Le président Erdoğan a rejoint le parti AK, qu’il a quitté après les élections présidentielles de 2014, après 979 jours, a signé le formulaire de candidature et est devenu membre.

Suite à la décision du congrès extraordinaire, le président Erdoğan a été réélu président du parti AK après 998 jours en recueillant les 1 414 votes valides lors du 3e grand congrès extraordinaire tenu le 21 mai 2017.

Lors du congrès, le Premier ministre Binali Yıldırım a été nommé “vice-président”, qui a été créé en modifiant les statuts.

– Élections le 24 juin

Le report des élections prévues en 2019 a entraîné des journées animées sur la scène politique. Après la proposition d’élections anticipées par Devlet Bahçeli, le président du MHP, avec qui une alliance politique a été conclue, Erdoğan et les autorités du parti ont évalué cette proposition et il a été annoncé que les élections se tiendraient le 24 juin 2018.

Les électeurs se sont rendus aux urnes pour la première fois le même jour, le 24 juin, pour les élections présidentielles et législatives. Erdogan, qui a remporté 52,38 % des voix aux élections, a été élu premier président du système de gouvernement présidentiel. Lors des élections législatives, le parti AKP a obtenu 42,28 % des voix et a réussi à terminer la 13e élection à la première place.

Erdogan, qui a prêté serment à la Grande Assemblée nationale de Turquie le 9 juillet, a annoncé le même jour le premier cabinet présidentiel du nouveau système.

– Le parti AK a tenu son 6ème congrès régulier

Erdogan, qui a obtenu tous les votes valides lors du 6e Grand Congrès régulier du parti AKP, qui s’est tenu le 18 août 2018, a été réélu président avec 1 380 voix. Avec le changement adopté au congrès, “l’alliance électorale des partis politiques” conclue lors des élections du 24 juin a été incluse dans les statuts du parti, et la clause “Adhésion au Comité exécutif central (MYK) et le poste de vice-président ou de ministre ne peuvent pas être combinés dans la même personne” a été ajouté à la loi .

– Élections locales le 31 mars

Lors des élections générales pour le gouvernement local, le parti AK et le MHP ont continué l'”Alliance populaire”. En ce sens, alors que des alliances ont été conclues dans 51 provinces, dont 30 villes métropolitaines, le parti AK a désigné des candidats dans 27 municipalités métropolitaines et le MHP dans les municipalités métropolitaines d’Adana, Mersin et Manisa.

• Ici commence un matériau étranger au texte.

(** ** Histories *)

(** The mutating operations, as a history applies them to an initially empty
    set. *)
Inductive zop :=
| OpZAdd (req : ZAddReq)
| OpZRem (members : list bytes)
| OpZIncrBy (member : bytes) (increment : f64)
| OpZPopMin (count : option Z).

Definition zset_apply (st : SortedSet) (op : zop) : SortedSet :=
  match op with
  | OpZAdd req => (zadd st req).1
  | OpZRem ms => (zrem st ms).1
  | OpZIncrBy m inc => (zincrby st m inc).1
  | OpZPopMin c => (zpop_min st c).1
  end.

Definition zset_run (ops : list zop) : SortedSet := foldl zset_apply zset_new ops.

(** C18: after any history of ZADD, ZREM, ZINCRBY and ZPOPMIN, with any scores
    (NaN and both zeros included), the ordered tree is strictly sorted by
    (score, member) and holds exactly the pairs of the member map; in
    particular both have the same size. *)
Theorem zset_history_wf (ops : list zop) :
  let st := zset_run ops in
  bt_sorted entry_cmp (tree st) /\
  (forall s m, (s, m) ∈ tree st <-> hash st !! m = Some s) /\
  zset_len st = Z.of_nat (length (tree st)).
Proof.
  assert (Hwf : forall st, WF st -> WF (foldl zset_apply st ops)).
  { induction ops as [|op ops IH]; intros st Hst; [done|]. simpl. apply IH.
    destruct op; simpl; auto using zadd_wf, zrem_wf, zincrby_wf, zpop_min_wf. }
  specialize (Hwf _ zset_new_wf). cbv zeta. unfold zset_run, zset_len.
  by rewrite (wf_length _ Hwf); destruct Hwf.
Qed.

(** ** ZRANK, ZREVRANK *)

Lemma wf_mem st m s : WF st -> hash st !! m = Some s -> (s, m) ∈ tree st.
Proof. intros [_ Hmem]. apply Hmem. Qed.

Lemma zrank_spec st m s : WF st -> hash st !! m = Some s ->
  zrank st m = Some (Z.of_nat (length (filter (fun e => entry_cmp e (s, m) = Lt) (tree st)))).
Proof.
  intros Hwf Hm. unfold zrank, cmp_eqb. rewrite Hm.
  rewrite (bt_position_rank entry_cmp (s, m)); [done|apply Hwf|by apply wf_mem].
Qed.

Lemma position_ext {A} (p q : A -> bool) l : (forall x, p x = q x) -> position p l = position q l.
Proof. intros Hpq. induction l as [|x l IH]; simpl; [done|]. by rewrite Hpq, IH. Qed.

Lemma zrevrank_spec st m s : WF st -> hash st !! m = Some s ->
  zrevrank st m = Some (Z.of_nat (length (filter (fun e => entry_cmp (s, m) e = Lt) (tree st)))).
Proof.
  intros Hwf Hm. unfold zrevrank, cmp_eqb. rewrite Hm.
  pose proof (flip_cmp_total entry_cmp _) as Hflip.
  pose proof (bt_position_rank (flip entry_cmp) (s, m) (reverse (tree st))) as Hpos.
  rewrite (position_ext _ (fun y => match flip entry_cmp y (s, m) with Eq => true | _ => false end)).
  - rewrite Hpos; [|by apply bt_sorted_reverse, Hwf|by apply elem_of_reverse_2, wf_mem].
    unfold flip. by rewrite (reverse_Permutation (tree st)).
  - intros x. unfold flip. rewrite (cmp_antisym entry_cmp x (s, m)). by destruct (entry_cmp x (s, m)).
Qed.

(** ZRANK of a member is the number of members that sort strictly before
    it by (score, member), ZREVRANK the number that sort strictly after it,
    and both are nil exactly for non-members. *)
Theorem zrank_counts_below (st : SortedSet) (m : bytes) : WF st ->
  match zscore st m with
  | None => zrank st m = None /\ zrevrank st m = None
  | Some s =>
      zrank st m = Some (Z.of_nat (length (filter (fun e => entry_cmp e (s, m) = Lt) (entries (hash st))))) /\
      zrevrank st m = Some (Z.of_nat (length (filter (fun e => entry_cmp (s, m) e = Lt) (entries (hash st)))))
  end.
Proof.
  intros Hwf. unfold zscore. destruct (hash st !! m) as [s|] eqn:Hm.
  - by rewrite (zrank_spec _ _ _ Hwf Hm), (zrevrank_spec _ _ _ Hwf Hm), !tree_filter_count.
  - unfold zrank, zrevrank. by rewrite Hm.
Qed.
(* ===== verification/Mocha.v ===== *)
(** * Mocha: the expiring concurrent map under every database.

    Models [Mocha] of src/cache_cat/src/mocha/mod.rs: the map from keys to
    entries with an optional deadline, the channel to the expire worker, and
    the worker's time wheel. The map is papaya's concurrent [HashMap], seen
    through its atomic operations as a finite map; the channel is crossbeam's
    unbounded FIFO. The logic clock is shared by all databases, so it is an
    argument [now] of every operation: the value the operation loads.

    The main result is that lazy deletion, UNLINK's tombstones and the
    background worker are unobservable: every history of calls, clock advances
    and worker steps gives the replies of a map that forgets a key at its
    deadline. *)

From S2P Require Import Prelude TimeWheel Glob.

Inductive ExpirePolicy :=
| Persistent
| Absolute (at_ : Z)
| Ttl (ttl : Z).

Inductive ExpireCommand :=
| Schedule (key : bytes) (expire_at : Z)
| ScheduleBatch (items : list (TimerItem bytes))
| Advance
| AdvanceAndWait
| HasExpiredByLocalClock (now : Z).

(** What the worker sends on the [done] channel of a command. *)
Inductive WorkerReply :=
| NoReply
| Done
| HasExpired (b : bool).

Section Mocha.
Context {V : Type}.

Record EntrySnapshot := mkEntrySnapshot { value : V; expire_at : option Z }.

Definition get_expire_policy (e : EntrySnapshot) : ExpirePolicy :=
  match expire_at e with None => Persistent | Some v => Absolute v end.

Alors que le parti AK est parvenu à devenir le premier parti avec 44,33 % des voix lors de cette élection, le CHP a remporté les municipalités métropolitaines d’Ankara et d’Istanbul.

Le CHP a remporté l’élection du maire d’Istanbul, qui a été renouvelée le 23 juin après les objections du parti AK.

– Le coronavirus est un obstacle au processus régulier du Congrès

Selon les instructions du président et président du parti AK Erdoğan, le processus du 7e Grand Congrès régulier du parti a commencé à l’automne, mais en raison de l’épidémie de coronavirus qui a commencé à travailler en Turquie en mars, le processus du le congrès commencé avec le thème “Marcher sur le chemin auquel vous croyez” a été suspendu .

Après l’assouplissement des conditions épidémiologiques, le processus du congrès s’est poursuivi et le congrès s’est tenu le 24 mars 2021. Erdoğan a été réélu président du parti AK, remportant les 1428 votes valides lors des élections.

Lors du congrès, des modifications du statut ont porté le nombre de vice-présidents à 2 et le nombre de membres du Comité central de décision et de pilotage (MKYK) à 75. En outre, la Présidence pour les technologies de l’information et de la communication a été créée. et un porte-parole du parti était institutionnellement inclus dans la vice-présidence.

– ‘Nous étions un, nous étions 21’

AK Party, qui compte fêter ses 21 ans avec un programme simple, organisera une émission sur le thème “Nous n’étions qu’un” le 15 août.

Une liste d’environ 3 000 invités a été préparée pour le programme, auquel participeront à la fois le président et le président du parti AK Recep Tayyip Erdoğan.